2. Belediyenin ihtiyaç duyması halinde otopark, yol, yeşil alan, meydan düzenlemesi yapmasının hatta bunun için gerekirse yasal yoldan istimlak edebilmesinin önü açılmıştır. Kamusal Alanların yapılması veya yeniden düzenlenmesi için kurul iznine gerek kalmayacaktır.
3. Uygulama yapılırken vatandaşın mağduriyeti söz konusu olduğunda; ya maddi olarak belediye tarafından tazmin edilecek ya da takas yolu ile mağduriyet giderilecektir.
Örnek; diyelim ki Belediye, meydan genişlemesi veya yol düzenlemesi yapacak ama daha önce şu veya bu şekilde orada bir bina varsa, parasını ödeyerek veya belediyenin varsa takas edeceği bir arsası onu mağdur olan vatandaşa vermek suretiyle vatandaşın mağduriyeti giderilebilecektir.
4. Geçmiş dönemlerde vücut bulan ve kent dokusuna uygun olmayan yapılar, imalatlar, aykırılıklar ya yıkılacak ya da yasal hale getirilmesi için planın emrettiği şekilde yeniden düzenlenebilecektir.
5. Kentsel Sit ve 3. Derece Kentsel Arkeolojik sitlerde var olan boş arsaların sahipleri, istemeleri halinde kazı yaptırma şartını ve masraflarını kabul etmek koşuluyla, eğer kazı sırasında bir tarihi bulguya rastlanmaz ise planın ön gördüğü şekilde inşaatını yapabilecektir.

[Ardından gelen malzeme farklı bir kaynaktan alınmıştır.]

(* ===== verification/Growth.v ===== *)
(** * A file that grows: what [bmap] does when it allocates

    A file is the map [fb] from its block numbers to disk blocks, 0 where there is none.
    [bmap] looks a block up, and allocates it, and the indirect block, when it is not there. *)

From S2P Require Import Prelude Kernel Sched Bio Layout Log Tx Printf Cons Fs Readi Balloc.

(** ** Steps that also change inodes in memory *)

Record grew (s s' : kstate) : Prop := {
  gr_frame : s' = upd_k_inodes (fun _ => k_inodes s') (upd_k_log (fun _ => k_log s')
               (upd_k_procs (fun _ => k_procs s') (upd_k_bufs (fun _ => k_bufs s') s)));
  gr_start : log_start (k_log s') = log_start (k_log s);
  gr_size : log_size (k_log s') = log_size (k_log s);
  gr_out : log_outstanding (k_log s') = log_outstanding (k_log s);
  gr_txn : forall n, n ∈ txn (k_log s) -> n ∈ txn (k_log s');
}.

#[export] Instance grew_preorder : PreOrder grew.
Proof.
  split.
  - intros s. by constructor; try done; destruct s.
  - intros s1 s2 s3 [F1 A1 B1 C1 D1] [F2 A2 B2 C2 D2]. constructor; try congruence; [|auto].
    rewrite F2 at 1. rewrite F1. done.
Qed.

Lemma later_grew s s' : later s s' -> grew s s'.
Proof.
  intros [F A B C D]. constructor; try done.
  assert (Hi : k_inodes s' = k_inodes s) by (by rewrite F). rewrite Hi. exact F.
Qed.

Lemma inodes_grew g s : grew s (upd_k_inodes g s).
Proof. by constructor. Qed.

Lemma grew_same s s' : grew s s' -> k_disksize s' = k_disksize s /\ k_sb s' = k_sb s.
Proof. intros [F _ _ _ _]. rewrite F. done. Qed.

Lemma grew_in_log s s' n : grew s s' -> in_log (k_log s') n <-> in_log (k_log s) n.
Proof. intros H. unfold in_log. by rewrite (gr_start _ _ H), (gr_size _ _ H). Qed.

Lemma tx_inodes s pid hs W k g : tx s pid hs W k -> tx (upd_k_inodes g s) pid hs W k.
Proof.
  intros [H1 [L1 L2 L3] H3 H4 H5]. constructor; try done. by apply bio_ok_inodes.
Qed.

Lemma geometry_grew s s' :
  geometry s -> grew s s' -> (forall b, 0 <= b < sb_size (k_sb s) -> used s b = true -> used s' b = true) -> geometry s'.
Proof.
  intros [G1 G2 G3 G4 G5] Hl Hu. destruct (grew_same _ _ Hl) as (Hd & Hsb).
  constructor; rewrite ?Hd, ?Hsb, ?(gr_start _ _ Hl), ?(gr_size _ _ Hl); try done.
  intros b Hb. apply Hu; [lia|]. by apply G5.
Qed.

Lemma geometry_inodes g s : geometry s -> geometry (upd_k_inodes g s).
Proof. intros Hg. by apply (geometry_grew s); [|apply inodes_grew|]. Qed.

(** ** The blocks of a file *)

Definition ind (ip : inode) : Z := addr_of ip (Z.to_nat NDIRECT).

Definition fb (s : kstate) (ip : inode) (bn : Z) : Z :=
  if bn <? NDIRECT then addr_of ip (Z.to_nat bn)
  else if ind ip =? 0 then 0 else rd 4 (view s (ind ip)) (Z.to_nat (4 * (bn - NDIRECT))).

(** A block of the data region that the map marks used. *)
Definition owned (s : kstate) (b : Z) : Prop := data_start (k_sb s) <= b < sb_size (k_sb s) /\ used s b = true.

Record file_inv (s : kstate) (ip : inode) : Prop := {
  fi_dev : i_dev ip = 1;
  fi_size : 0 <= i_size ip <= MAXFILE * BSIZE;
  fi_addrs : length (i_addrs ip) = 13%nat;
  fi_blocks : forall bn, 0 <= bn < MAXFILE -> fb s ip bn = 0 \/ owned s (fb s ip bn);
  fi_ind : ind ip = 0 \/ owned s (ind ip);
  fi_below : forall bn, 0 <= bn -> BSIZE * bn < i_size ip -> fb s ip bn <> 0;
  fi_inj : forall b1 b2, 0 <= b1 < MAXFILE -> 0 <= b2 < MAXFILE -> fb s ip b1 = fb s ip b2 -> fb s ip b1 <> 0 -> b1 = b2;
  fi_sep : forall bn, 0 <= bn < MAXFILE -> fb s ip bn <> 0 -> fb s ip bn <> ind ip;
}.

(** The blocks whose contents may change while the file is written: the free map, blocks that
    were free, and [X]. *)
Definition kept (X : Z -> Prop) (s s' : kstate) : Prop :=
  forall n, 0 <= n < sb_size (k_sb s) -> n ∉ map_blocks (k_sb s) -> used s n = true -> ~ X n -> view s' n = view s n.

Definition nothing (n : Z) : Prop := False.

Definition more_used (s s' : kstate) : Prop :=
  forall b, 0 <= b < sb_size (k_sb s) -> used s b = true -> used s' b = true.

(** Room for the indirect block. *)
Definition icost (s : kstate) (ip : inode) : nat :=
  if decide (ind ip <> 0 /\ ind ip ∈ txn (k_log s)) then 0%nat else 1%nat.

(** The blocks of a file, with its indirect block. *)
Definition of_file (s : kstate) (ip : inode) (n : Z) : Prop :=
  n <> 0 /\ (n = ind ip \/ exists bn, 0 <= bn < MAXFILE /\ fb s ip bn = n).

Lemma kept_outside_trans (X Y : Z -> Prop) s1 s2 s3 :
  k_sb s2 = k_sb s1 -> more_used s1 s2 -> (forall n, Y n -> X n \/ used s1 n = false) ->
  kept X s1 s2 -> kept Y s2 s3 -> kept X s1 s3.
Proof.
  intros Hsb Hu HY H1 H2 n Hn Hm Hun HX. rewrite H2, H1; try done; rewrite ?Hsb; try done; [by apply Hu|].
  intros Hy. destruct (HY n Hy); [done|congruence].
Qed.

Lemma more_used_trans s1 s2 s3 : k_sb s2 = k_sb s1 -> more_used s1 s2 -> more_used s2 s3 -> more_used s1 s3.
Proof. intros Hsb H1 H2 b Hb Hu. apply H2; [by rewrite Hsb|]. by apply H1. Qed.

(** An allocation keeps what is in use. *)
Lemma allocated_kept pid hs W k b s s' : geometry s -> allocated pid hs W k b s s' -> kept nothing s s' /\ more_used s s'.
Proof.
  intros Hg Ha. destruct (al_used _ _ _ _ _ _ _ Ha) as [U1 U2]. split.
  - intros n Hn Hm Hu _. rewrite (al_view _ _ _ _ _ _ _ Ha). destruct (Z.eqb_spec n b) as [->|_]; [congruence|].
    destruct (Z.eqb_spec n (BBLOCK b (k_sb s))) as [->|_]; [|done].
    exfalso. apply Hm, BBLOCK_in; [done|]. pose proof (al_range _ _ _ _ _ _ _ Ha). pose proof (geo_size _ Hg).
    unfold data_start, bitmaps in *. change BPB with 4096 in *. dlia.
  - intros b' Hb' Hu. rewrite U2, Hu by done. apply orb_true_r.
Qed.

Lemma owned_not_map s b : owned s b -> b ∉ map_blocks (k_sb s).
Proof. intros [H _] Hm. apply elem_of_seqZ in Hm. unfold data_start in H. lia. Qed.

Lemma owned_step s s' b : k_sb s' = k_sb s -> geometry s -> more_used s s' -> owned s b -> owned s' b.
Proof.
  intros Hsb Hg Hm [H1 H2]. split; [by rewrite Hsb|]. apply Hm; [|done].
  pose proof (geo_size _ Hg). unfold data_start, bitmaps in *. change BPB with 4096 in *. dlia.
Qed.

Lemma data_start_pos s : geometry s -> 0 < data_start (k_sb s).
Proof. intros Hg. pose proof (geo_size _ Hg). unfold data_start, bitmaps in *. change BPB with 4096 in *. dlia. Qed.

(** What an owned block reads as survives a step that keeps it. *)
Lemma kept_owned X s s' b : geometry s -> kept X s s' -> owned s b -> ~ X b -> view s' b = view s b.
Proof.
  intros Hg Hk Ho HX. pose proof (data_start_pos s Hg). apply Hk; [|by apply owned_not_map|apply Ho|done].
  destruct Ho as [? _]. lia.
Qed.

Lemma file_owned_of s ip n :
  (forall bn, 0 <= bn < MAXFILE -> fb s ip bn = 0 \/ owned s (fb s ip bn)) -> (ind ip = 0 \/ owned s (ind ip)) ->
  of_file s ip n -> owned s n.
Proof. intros H1 H2 (Hn & [-> | (bn & Hbn & <-)]); [by destruct H2|by destruct (H1 bn Hbn)]. Qed.

Lemma file_owned s ip n : file_inv s ip -> of_file s ip n -> owned s n.
Proof. intros Hf. apply file_owned_of; apply Hf. Qed.

(** The map of a file only depends on its addresses and on the indirect block. *)
Lemma fb_same s s' ip ip' bn :
  i_addrs ip' = i_addrs ip -> (ind ip <> 0 -> view s' (ind ip) = view s (ind ip)) -> fb s' ip' bn = fb s ip bn.
Proof.
  intros Ha Hv. unfold fb, ind, addr_of in *. rewrite Ha. destruct (bn <? NDIRECT); [done|].
  destruct (Z.eqb_spec (default 0 (i_addrs ip !! Z.to_nat NDIRECT)) 0) as [|Hne]; [done|]. by rewrite Hv.
Qed.

(** The invariant of a file through a step that keeps its blocks. *)
Lemma file_inv_step s s' ip :
  geometry s -> k_sb s' = k_sb s -> more_used s s' -> (ind ip <> 0 -> view s' (ind ip) = view s (ind ip)) ->
  file_inv s ip -> file_inv s' ip.
Proof.
  intros Hg Hsb Hm Hv [F1 F2 F3 F4 F5 F6 F7 F8].
  assert (Hfb : forall bn, fb s' ip bn = fb s ip bn) by (intros bn; by apply fb_same).
  constructor; try done.
  - intros bn Hbn. rewrite Hfb. destruct (F4 bn Hbn); [by left|right]. by apply (owned_step s).
  - destruct F5; [by left|right]. by apply (owned_step s).
  - intros bn H1 H2. rewrite Hfb. auto.
  - intros b1 b2 H1 H2. rewrite !Hfb. auto.
  - intros bn H1. rewrite Hfb. auto.
Qed.

(** With the invariant, [file_block] of Readi is [fb] below the size. *)
Lemma file_block_fb s ip bn : file_inv s ip -> 0 <= bn -> BSIZE * bn < i_size ip -> file_block s ip bn = fb s ip bn.
Proof.
  intros Hf Hbn Hlt. pose proof (fi_below _ _ Hf bn Hbn Hlt) as Hne. unfold file_block, fb, ind in *.
  destruct (bn <? NDIRECT); [done|]. by destruct (addr_of ip (Z.to_nat NDIRECT) =? 0).
Qed.

Lemma owned_pos s b : geometry s -> owned s b -> b <> 0.
Proof. intros Hg [H _]. pose proof (data_start_pos s Hg). lia. Qed.

(** A file that gets block [b], which was free: at [bn], or as its indirect block. *)
Lemma file_inv_add s s' ip ip' bn b :
  geometry s -> k_sb s' = k_sb s -> more_used s s' -> file_inv s ip ->
  owned s' b -> used s b = false -> i_dev ip' = 1 -> i_size ip' = i_size ip -> length (i_addrs ip') = 13%nat ->
  (forall n, 0 <= n < MAXFILE -> fb s' ip' n = if n =? bn then b else fb s ip n) ->
  ind ip' = ind ip \/ (ind ip = 0 /\ ind ip' = b /\ bn = -1) ->
  file_inv s' ip' /\ forall n, of_file s' ip' n -> of_file s ip n \/ used s n = false.
Proof.
  intros Hg Hsb Hm Hf Hb Hfree Hdev Hsz Hlen Hfb Hind. pose proof Hf as [F1 F2 F3 F4 F5 F6 F7 F8].
  assert (Hb0 : b <> 0) by (destruct Hb as [H _]; rewrite Hsb in H; pose proof (data_start_pos s Hg); lia).
  assert (Hnew : forall n, 0 <= n < MAXFILE -> fb s ip n <> b).
  { intros n Hn E. destruct (F4 n Hn) as [|[_ Hu]]; [lia|]. rewrite E in Hu. congruence. }
  assert (Hni : ind ip <> b) by (intros E; destruct F5 as [|[_ Hu]]; [lia|]; rewrite E in Hu; congruence).
  assert (Hpos : MAXFILE = 140) by done.
  split; [constructor; try done|].
  - by rewrite Hsz.
  - intros n Hn. rewrite Hfb by done. destruct (Z.eqb_spec n bn); [by right|].
    destruct (F4 n Hn); [by left|right]. by apply (owned_step s).
  - destruct Hind as [-> | (_ & -> & _)]; [|by right]. destruct F5; [by left|right]. by apply (owned_step s).
  - intros n H1 H2. rewrite Hsz in H2. change BSIZE with 512 in *. rewrite Hfb by lia. destruct (Z.eqb_spec n bn); [done|]. by apply F6.
  - intros b1 b2 H1 H2. rewrite !Hfb by done. destruct (Z.eqb_spec b1 bn), (Z.eqb_spec b2 bn); subst; try done.
    + intros E _. by destruct (Hnew b2 H2).
    + intros E _. by destruct (Hnew b1 H1).
    + auto.
  - intros n Hn. rewrite Hfb by done. destruct (Z.eqb_spec n bn) as [->|].
    + intros _. destruct Hind as [-> | (_ & _ & ->)]; [done|lia].
    + destruct Hind as [-> | (_ & -> & _)]; [by apply F8|]. intros _. by apply Hnew.
  - intros n (Hn0 & [-> | (k & Hk & <-)]).
    + destruct Hind as [E | (_ & -> & _)]; [|by right]. rewrite E in *. left. split; [done|by left].
    + rewrite Hfb in * by done. destruct (k =? bn); [by right|]. left. split; [done|]. right. by exists k.
Qed.

(** ** Steps of [bmap] *)

Record extends (i : nat) (s : kstate) (ip : inode) (s' : kstate) (ip' : inode) : Prop := {
  ex_grew : grew s s';
  ex_inodes : k_inodes s' = <[i := ip']> (k_inodes s);
  ex_ip : ip' = upd_i_addrs (fun _ => i_addrs ip') ip;
  ex_inv : file_inv s' ip';
  ex_geo : geometry s';
  ex_used : more_used s s';
  ex_kept : kept (of_file s ip) s s';
  ex_new : forall n, of_file s' ip' n -> of_file s ip n \/ used s n = false;
}.

Lemma extends_refl i s ip : k_inodes s !! i = Some ip -> file_inv s ip -> geometry s -> extends i s ip s ip.
Proof.
  intros Hi Hf Hg. constructor; try done.
  - by rewrite list_insert_id.
  - by destruct ip.
  - by intros b _.
  - intros n Hn. by left.
Qed.

Lemma extends_trans i s1 ip1 s2 ip2 s3 ip3 :
  extends i s1 ip1 s2 ip2 -> extends i s2 ip2 s3 ip3 -> extends i s1 ip1 s3 ip3.
Proof.
  intros [A1 A2 A3 A4 A5 A6 A7 A8] [B1 B2 B3 B4 B5 B6 B7 B8]. destruct (grew_same _ _ A1) as [_ Hsb].
  constructor; try done.
  - by transitivity s2.
  - by rewrite B2, A2, list_insert_insert_eq.
  - rewrite B3, A3. done.
  - by apply (more_used_trans s1 s2).
  - by apply (kept_outside_trans _ (of_file s2 ip2) s1 s2).
  - intros n Hn. destruct (B8 n Hn) as [Hn2|Hn2]; [auto|]. right.
    pose proof (file_owned _ _ _ B4 Hn) as [Hr _]. destruct (grew_same _ _ B1) as [_ Hsb3]. rewrite Hsb3, Hsb in Hr.
    pose proof (geo_size _ A5) as G1. unfold data_start, bitmaps in *. rewrite Hsb in G1. change BPB with 4096 in *.
    apply not_true_is_false. intros Hu. rewrite A6 in Hn2; [done| |done]. dlia.
Qed.

(** The log only gets blocks, so the indirect block needs no more room later. *)
Lemma icost_le s s' ip ip' : grew s s' -> ind ip' = ind ip -> (icost s' ip' <= icost s ip)%nat.
Proof.
  intros Hg He. unfold icost. rewrite He. destruct (decide (ind ip <> 0 /\ ind ip ∈ txn (k_log s))) as [[H1 H2]|]; [|by case_decide; lia].
  rewrite decide_True by (split; [done|by apply (gr_txn _ _ Hg)]). lia.
Qed.

Lemma icost_in s ip : ind ip <> 0 -> ind ip ∈ txn (k_log s) -> icost s ip = 0%nat.
Proof. intros. unfold icost. by rewrite decide_True. Qed.

Lemma cost_in l W b : b ∈ txn l -> cost l W b = 0%nat.
Proof. intros. unfold cost. case_decide; [done|]. by rewrite decide_True. Qed.

Lemma cost_le l W b : (cost l W b <= 1)%nat.
Proof. unfold cost. repeat case_decide; lia. Qed.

6. Burada matematiksel bazı zararlar olabilir. Örneğin Belediyenin, var olan bir meydanı büyütecek ya da yol genişletme çalışması yapacak olması halinde, o noktalarda istimlak yapılır. Söz konusu istimlak ya da takas vatandaşın emlak beyanı üzerinden değerlendirilir. Genel de gayri mülkün reel değeri ile beyan değeri birbirinden farklı yürüdüğü görülür. O noktalarda vatandaş matematiksel zarara uğrayabilir.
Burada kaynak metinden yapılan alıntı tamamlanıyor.